Samantha Weinberg in More Intelligent Life:
The horrors of the battlefield are never far away in Tate Britain’s retrospective of Don McCullin’s work: the dead Khmer Rouge soldiers in a crater in Cambodia, Congolese soldiers tormenting freedom fighters in Stanleyville, young Christians on a bombed-out Beirut street, posing like a boy band over the body of a dead Palestinian girl. But McCullin has said again and again that he doesn’t like to be called a war photographer; preferring, simply, “photographer”. He is as interested in the people fighting wars as the people caught in their rip tide. “Starving Twenty Four Year Old Mother With Child” taken in Biafra in 1968, shows a woman, so gaunt she appears elderly, trying to feed her baby, who is sucking on empty, wrinkled breasts. Another picture, taken in a psychiatric hospital in Beirut in 1982, shows a child curled up on a mattress, flies settled on his body. He is tied to the metal bedstead with string, to stop him wandering off amid the broken glass. There is no need to see or hear the bombs to understand their effect on the helpless, and the desperation of those who care for them.

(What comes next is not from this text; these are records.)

(** * convert_to_432hz.py: tuning analysis and iterative correction

    A shallow embedding of [analyze_tuning], [convert_to_432hz] and the path
    derivation of [batch_convert], with the properties of the tuning
    estimator and of the correction loop.

    Numbers.  numpy's floating-point values are read as exact rationals
    ([Q]); [int] values are [Z].  Equality of measured values is [Qeq]
    where a computation is involved.

    Collaborators.  The libraries the script calls are not part of it.
    They are the fields of the class [Collaborators]: the real-input
    transform [rfft] with the modulus [cabs] of its values, numpy's
    [argsort], the two audioop conversions pydub delegates to
    ([tomono], [ratecv]), and what the file system lets the script
    write ([writable]).  What the script itself decides (the capture
    band, the centroid, the slice of five, the loop, the paths) is
    written out.  Reading a missing file raises; so does writing to a
    path that cannot be opened for writing. *)

From Stdlib Require Import ZArith QArith Qabs Qround List String Ascii Lia Lqa.
From Stdlib Require Import DecimalString.
From Stdlib Require Import Permutation Sorted.
From stdpp Require Import base gmap strings.
Import ListNotations.

Open Scope Q_scope.

(** ** numpy array operations used by the script *)

Module Np.

(** [a.sum()]. *)
Definition sum (a : list Q) : Q := fold_right Qplus 0 a.

(** [a * w], element by element. *)
Fixpoint multiply (a w : list Q) : list Q :=
  match a, w with
  | x :: a', y :: w' => x * y :: multiply a' w'
  | _, _ => []
  end.

(** [np.average(a, weights=w)] on arrays of one shape: the weights are
    summed first, a zero sum raises [ZeroDivisionError] ([None] here),
    otherwise the result is [(a * w).sum() / w.sum()]. *)
Definition average (a w : list Q) : option Q :=
  let scl := sum w in
  if Qeq_bool scl 0 then None else Some (sum (multiply a w) / scl).

(** [a[mask]] for a boolean [mask]: the elements at the true positions;
    a mask of another length raises [IndexError]. *)
Fixpoint bool_index {A : Type} (a : list A) (mask : list bool) : option (list A) :=
  match a, mask with
  | [], [] => Some []
  | x :: a', b :: mask' =>
      match bool_index a' mask' with
      | Some r => Some (if b then x :: r else r)
      | None => None
      end
  | _, _ => None
  end.

(** [a[idx]] for an array of indices: out of range raises [IndexError]. *)
Fixpoint int_index {A : Type} (a : list A) (idx : list nat) : option (list A) :=
  match idx with
  | [] => Some []
  | i :: idx' =>
      match nth_error a i, int_index a idx' with
      | Some x, Some r => Some (x :: r)
      | _, _ => None
      end
  end.

(** [scipy.fft.rfftfreq(n, d)]: [val = 1.0 / (n * d)] and the bins
    [0 .. n // 2] scaled by [val]. *)
Definition rfftfreq (n : nat) (d : Q) : list Q :=
  let val := 1 / (inject_Z (Z.of_nat n) * d) in
  map (fun i => inject_Z (Z.of_nat i) * val) (seq 0 (n / 2 + 1)).

End Np.

(** ** Audio segments and tuning reports *)

(** A pydub [AudioSegment], as far as the script looks at it: the PCM
    samples (interleaved when there are several channels), the channel
    count and the frame rate. *)
Record AudioSegment : Type := mkAudio {
  raw_data : list Z;
  channels : Z;
  frame_rate : Z
}.

(** The dictionary [analyze_tuning] returns. *)
Record TuningInfo : Type := mkInfo {
  dominant_freq : Q;
  sample_rate : Z;
  duration : Q;
  harmonics : list Q
}.

(** The capture band test of line 27: [(f >= 400) & (f <= 500)]. *)
Definition in_band (f : Q) : bool := Qle_bool 400 f && Qle_bool f 500.

(** How a Python call ends: with a value, with an exception, or (for the
    fuelled loop only) without an answer within the fuel given. *)
Inductive outcome (A : Type) : Type :=
| Return (a : A)
| Raise
| OutOfFuel.
Arguments Return {A} a.
Arguments Raise {A}.
Arguments OutOfFuel {A}.

(** A library call that either yields a value or raises. *)
Definition or_raise {A : Type} (o : option A) : outcome A :=
  match o with Some a => Return a | None => Raise end.

(** The library functions the script relies on. *)
Class Collaborators : Type := {
  (** values of scipy's [rfft] *)
  complex : Type;
  (** [scipy.fft.rfft] on a non-empty real array *)
  rfft : list Q -> list complex;
  (** [np.abs] on those values *)
  cabs : complex -> Q;
  (** [np.argsort] with its default [kind] *)
  argsort : list Q -> list nat;
  (** [audioop.tomono] and its multi-channel variant, by channel count *)
  tomono : Z -> list Z -> list Z;
  (** [audioop.ratecv data channels inrate outrate]; [None] when it raises *)
  ratecv : list Z -> Z -> Z -> Z -> option (list Z);
  (** can the path be opened for writing?  [audio.export] opens it
      before it writes anything, and raises when that fails (a missing
      directory, no permission) *)
  writable : string -> bool
}.

Section Estimator.

Context {L : Collaborators}.

(** The body of [analyze_tuning] once the samples are loaded (lines
    22-40).  [Return None] is the [return None] of line 40; [Raise] is
    an exception, which line 41 will catch. *)
Definition analyze_buffer (samples : list Q) (rate : Z) : outcome (option TuningInfo) :=
  match samples with
  | [] => Raise (* rfft rejects an empty array *)
  | _ :: _ =>
    if (rate =? 0)%Z then Raise (* 1 / sample_rate *)
    else
      let fft_vals := rfft samples in
      let fft_freqs := Np.rfftfreq (length samples) (1 / inject_Z rate) in
      let valid_indices := map in_band fft_freqs in
      match Np.bool_index fft_vals valid_indices,
            Np.bool_index fft_freqs valid_indices with
      | Some vals_in_band, Some filtered_fft_freqs =>
          let filtered_fft_vals := map cabs vals_in_band in
          if (0 <? length filtered_fft_vals)%nat then
            match Np.average filtered_fft_freqs filtered_fft_vals with
            | Some dominant =>
                match Np.int_index filtered_fft_freqs
                        (firstn 5 (argsort (map Qopp filtered_fft_vals))) with
                | Some top =>
                    Return (Some {| dominant_freq := dominant;
                                    sample_rate := rate;
                                    duration := inject_Z (Z.of_nat (length samples))
                                                / inject_Z rate;
                                    harmonics := top |})
                | None => Raise
                end
            | None => Raise
            end
          else Return None
      | _, _ => Raise
      end
  end.

End Estimator.

(** ** Strings and paths *)

Module Py.

(** [s.replace(old, new)] for a non-empty [old]: every occurrence, left
    to right, without overlap.  [skip] counts the characters of a match
    still to be dropped. *)
Fixpoint replace_from (old new : string) (skip : nat) (s : string) : string :=
  match s with
  | EmptyString => EmptyString
  | String c s' =>
      match skip with
      | S k => replace_from old new k s'
      | O =>
          if String.prefix old s
          then new ++ replace_from old new (String.length old - 1) s'
          else String c (replace_from old new 0 s')
      end
  end.

Definition replace (s old new : string) : string := replace_from old new 0 s.

(** [str(i)] for an [int]. *)
Definition str (i : Z) : string := NilZero.string_of_int (Z.to_int i).

(** The index one past the last occurrence of [c] in [s] ([rfind + 1]),
    [0] when there is none. *)
Fixpoint after_last (c : ascii) (s : string) : nat :=
  match s with
  | EmptyString => 0
  | String a s' =>
      match after_last c s' with
      | O => if Ascii.eqb a c then 1 else 0
      | S k => S (S k)
      end
  end.

(** Is some character of [s] in positions [lo .. hi - 1] different from
    a dot? (the loop of [genericpath._splitext] over the leading dots) *)
Definition non_dot_between (s : string) (lo hi : nat) : bool :=
  existsb (fun a => negb (Ascii.eqb a "."))
          (list_ascii_of_string (substring lo (hi - lo) s)).

(** [os.path.splitext(p)] (posixpath): the extension starts at the last
    dot of the last component, unless that component has only dots
    before it. *)
Definition splitext (p : string) : string * string :=
  let sep_end := after_last "/" p in
  let dot_end := after_last "." p in
  if (sep_end <? dot_end)%nat && non_dot_between p sep_end (dot_end - 1)
  then (substring 0 (dot_end - 1) p,
        substring (dot_end - 1) (String.length p - (dot_end - 1)) p)
  else (p, EmptyString).

(** [os.path.join(a, b)] (posixpath). *)
Definition join (a b : string) : string :=
  if String.prefix "/" b then b
  else if (String.length a =? 0)%nat
          || Ascii.eqb (match get (String.length a - 1) a with
                        | Some c => c | None => " " end) "/"
       then a ++ b
       else a ++ "/" ++ b.

End Py.

(** Line 129 of [batch_convert], from the output folder and the path of
    the file relative to the input folder (line 127). *)
Definition batch_output_path (output_folder relative_path : string) : string :=
  let output_path := Py.join output_folder relative_path in
  fst (Py.splitext output_path) ++ "_432Hz.wav".

(** Line 81: the scratch path of an iteration. *)
Definition temp_output_path (output_path : string) (iteration : Z) : string :=
  Py.replace output_path ".wav" ("_temp_" ++ Py.str iteration ++ ".wav").

(** The paths in the words of the naming convention:
    [<relative-path-without-extension>_432Hz.wav] under the output
    folder, and [<output-path-without-extension>_temp_<i>.wav]. *)
Definition described_output_path (output_folder relative_path : string) : string :=
  Py.join output_folder (fst (Py.splitext relative_path) ++ "_432Hz.wav").

Definition described_temp_path (output_path : string) (iteration : Z) : string :=
  fst (Py.splitext output_path) ++ "_temp_" ++ Py.str iteration ++ ".wav".

(** ** Effects: the file system and what a run does *)

(** The lines the script prints, with the values they show. *)
Inductive Msg : Type :=
| ErrorAnalyzing (file_path : string)                     (* line 42 *)
| CouldNotAnalyze (file_path : string)                    (* line 54 *)
| TuningInfoFor (file_path : string)                      (* line 58 *)
| DominantFrequency (f : Q)                               (* line 59 *)
| Harmonics (hs : list Q)                                 (* line 60 *)
| AlreadyBelow (file_path : string)                       (* line 64 *)
| ApplyingSpeedRatio (number : Z) (speed_ratio : Q)       (* line 73 *)
| CouldNotReanalyze (number : Z)                          (* line 87 *)
| PostAdjustment (f : Q)                                  (* line 91 *)
| VerificationSuccessful (output_path : string) (f : Q)   (* line 95 *)
| VerificationFailed (max_iterations : Z) (f : Q)         (* line 102 *)
| ErrorConverting (file_path : string).                   (* line 106 *)

(** What a run does, in order. *)
Inductive Event : Type :=
| Print (m : Msg)
| Analyzed (file_path : string) (report : option TuningInfo)
| Resample (audio : AudioSegment) (speed_ratio : Q) (result : AudioSegment)
| Export (path : string) (audio : AudioSegment)
| Rename (src dst : string).

(** The files, by path, as the audio they decode to. *)
Abbreviation Files := (gmap string AudioSegment).

(** A computation reads and changes the files and leaves a trace. *)
Definition M (A : Type) : Type := Files -> outcome A * Files * list Event.

Definition ret {A : Type} (a : A) : M A := fun fs => (Return a, fs, []).

Definition bind {A B : Type} (m : M A) (k : A -> M B) : M B :=
  fun fs =>
    match m fs with
    | (Return a, fs1, t1) =>
        match k a fs1 with
        | (r, fs2, t2) => (r, fs2, t1 ++ t2)
        end
    | (Raise, fs1, t1) => (Raise, fs1, t1)
    | (OutOfFuel, fs1, t1) => (OutOfFuel, fs1, t1)
    end.

Notation "x <- m ;; k" := (bind m (fun x => k))
  (at level 100, m at next level, right associativity).
Notation "m ;; k" := (bind m (fun _ => k))
  (at level 100, right associativity).

(** [try: body except Exception: handler]. *)
Definition try_except {A : Type} (body handler : M A) : M A :=
  fun fs =>
    match body fs with
    | (Raise, fs1, t1) =>
        match handler fs1 with
        | (r, fs2, t2) => (r, fs2, t1 ++ t2)
        end
    | other => other
    end.

Definition lift {A : Type} (o : outcome A) : M A := fun fs => (o, fs, []).
Definition emit (e : Event) : M unit := fun fs => (Return tt, fs, [e]).
Definition print (m : Msg) : M unit := emit (Print m).

(** [AudioSegment.from_file(path)]. *)
Definition from_file (path : string) : M AudioSegment :=
  fun fs => (or_raise (fs !! path), fs, []).

(** [os.rename(src, dst)]. *)
Definition rename (src dst : string) : M unit :=
  fun fs =>
    match fs !! src with
    | Some audio => (Return tt, <[dst := audio]> (delete src fs), [Rename src dst])
    | None => (Raise, fs, [])
    end.

(** [int(x)] for a float: truncation towards zero. *)
Definition int_of (x : Q) : Z := if Qle_bool 0 x then Qfloor x else Qceiling x.

Section Script.

Context {L : Collaborators}.

(** [audio.export(path, format="wav")]: the file is opened first, and
    nothing is written when that raises. *)
Definition export (audio : AudioSegment) (path : string) : M unit :=
  fun fs =>
    if writable path
    then (Return tt, <[path := audio]> fs, [Export path audio])
    else (Raise, fs, []).

(** pydub's [set_channels(1)]: a mono segment is returned as it is. *)
Definition set_channels_mono (audio : AudioSegment) : AudioSegment :=
  if (channels audio =? 1)%Z then audio
  else {| raw_data := tomono (channels audio) (raw_data audio);
          channels := 1;
          frame_rate := frame_rate audio |}.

I’ve known Don McCullin for many years. He’s soft-spoken, occasionally gruff, but funny, too. He was born into poverty in north London, 83 years ago. His first published photograph, “The Guvnors in their Sunday Suits” (1958), shows some young men he’d been at school with standing in a bombed-out building. When the men were caught up in a fight, during which a policeman was stabbed to death, McCullin sensed an opportunity to sell the photograph to the press. The Observer newspaper bought it and a few years later, after seeing the pictures he had taken of a freshly divided Berlin, would offer him a job. It was clear that he had a special eye – and more than that, an empathy that travelled down the lens to his subjects, and was reflected back to his audience.
Over the decades he has wandered the world, from one atrocity to the next, documenting humanity and inhumanity. In between he has turned his lens on Britain: on the poverty of Bradford and London’s East End; the humour of the country at play; the naked beauty of the landscape around his home in Somerset.